As such, so the poll suggests, whether they are feeling upbeat, sad, angry, stressed or in pain, this demographic is highly unlikely to say so. Speaking to Bloomberg, Li Bona, an assistant manager at Changi International Airport, believes that this neutrality possibly stems from early on in life at school.
“When you are taught not to be different from other people, you are less willing to express yourself,” he adds. Singaporeans believe that being impartial to things is considered the best way to cope with everday stresses.
What is all the more remarkable about these findings is the fact that Singapore has one of the lowest unemployment rates and highest GDP per capita figures in the world.
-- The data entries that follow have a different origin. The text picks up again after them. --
(* ===== verification/Float64.v ===== *)
(** * [float64]

    IEEE 754 binary64 as the formal arithmetic [SpecFloat] of the Standard
    Library, the operations of Go on it, and [%0.10f] of package fmt. *)

From S2P Require Import Prelude.
From Stdlib Require Export SpecFloat.

Definition float64 : Type := spec_float.
Definition fzero : float64 := S754_zero false.
Definition fadd : float64 -> float64 -> float64 := SFadd 53 1024.
Definition fsub : float64 -> float64 -> float64 := SFsub 53 1024.
Definition fmul : float64 -> float64 -> float64 := SFmul 53 1024.
Definition fdiv : float64 -> float64 -> float64 := SFdiv 53 1024.
Definition fsqrt : float64 -> float64 := SFsqrt 53 1024.
(** [float64(z)]. *)
Definition float_of_Z (z : Z) : float64 := binary_normalize 53 1024 z 0 false.
Definition fone : float64 := float_of_Z 1.
Definition fhalf : float64 := fdiv fone (float_of_Z 2).
Definition IsNaN (f : float64) : bool := match f with S754_nan => true | _ => false end.
Definition IsInf (f : float64) : bool := match f with S754_infinity _ => true | _ => false end.
(** [v == 0]. *)
Definition isZero (f : float64) : bool := match f with S754_zero _ => true | _ => false end.

(** ** [fmt.Sprintf("%0.10f", v)] *)

(** [n/d] rounded to the nearest integer, to the even one in the middle. *)
Definition roundHalfEven (n d : Z) : Z :=
  let q := n / d in
  let r := n mod d in
  if 2 * r <? d then q else if d <? 2 * r then q + 1 else if Z.even q then q else q + 1.
Definition padZeros (width : nat) (s : string) : string :=
  Nat.iter (width - String.length s) (String (byte 48)) s.
Definition formatFixed10 (f : float64) : string :=
  let sign (s : bool) := if s then "-" else "" in
  match f with
  | S754_nan => "NaN"
  | S754_infinity s => if s then "-Inf" else "+Inf"
  | S754_zero s => sign s +:+ "0.0000000000"
  | S754_finite s m e =>
      let n := Zpos m * 10 ^ 10 in
      let q := if 0 <=? e then n * 2 ^ e else roundHalfEven n (2 ^ (- e)) in
      sign s +:+ Itoa (q / 10 ^ 10) +:+ "." +:+ padZeros 10 (Itoa (q mod 10 ^ 10))
  end.

(** The decimals of some binary fractions, a tie and the largest double. *)
Example formatFixed10_vectors :
  map formatFixed10 [fhalf; fdiv fone (float_of_Z 10); fdiv (float_of_Z (-7)) (float_of_Z 3);
                     fdiv fone (float_of_Z (2 ^ 11)); S754_zero true; float_of_Z (10 ^ 15)] =
  ["0.5000000000"; "0.1000000000"; "-2.3333333333"; "0.0004882812"; "-0.0000000000"; "1000000000000000.0000000000"].
Proof. vm_compute. reflexivity. Qed.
However, as the economists Daniel Kahneman and Angus Deaton have postulated, though a higher income can boost a person’s emotional wellbeing, there is a cut off, which they have estimated to be $75,000 (approximately £46,815) a year. Any additional money beyond this has little impact on how a person feels, they have argued.
In terms of countries that scored well in terms of emotional expressiveness, the Philippines came number one, followed by El Salvador, Bahrain, Oman, Colombia, Chile, Costa Rica, Canada, Guatemala and Bolivia.
“Behavioural indicators such as positive and negative emotions are a vital measure of a society’s wellbeing,” Gallop says, explaining the importance of reports like this.
“Leaders worldwide are starting to incorporate such behaviour-based indicators into the metrics they use to evaluate their countries because they realise that traditional economic indicators such as GDP and 40-hour workweeks alone do not, and cannot, quantify the human condition.”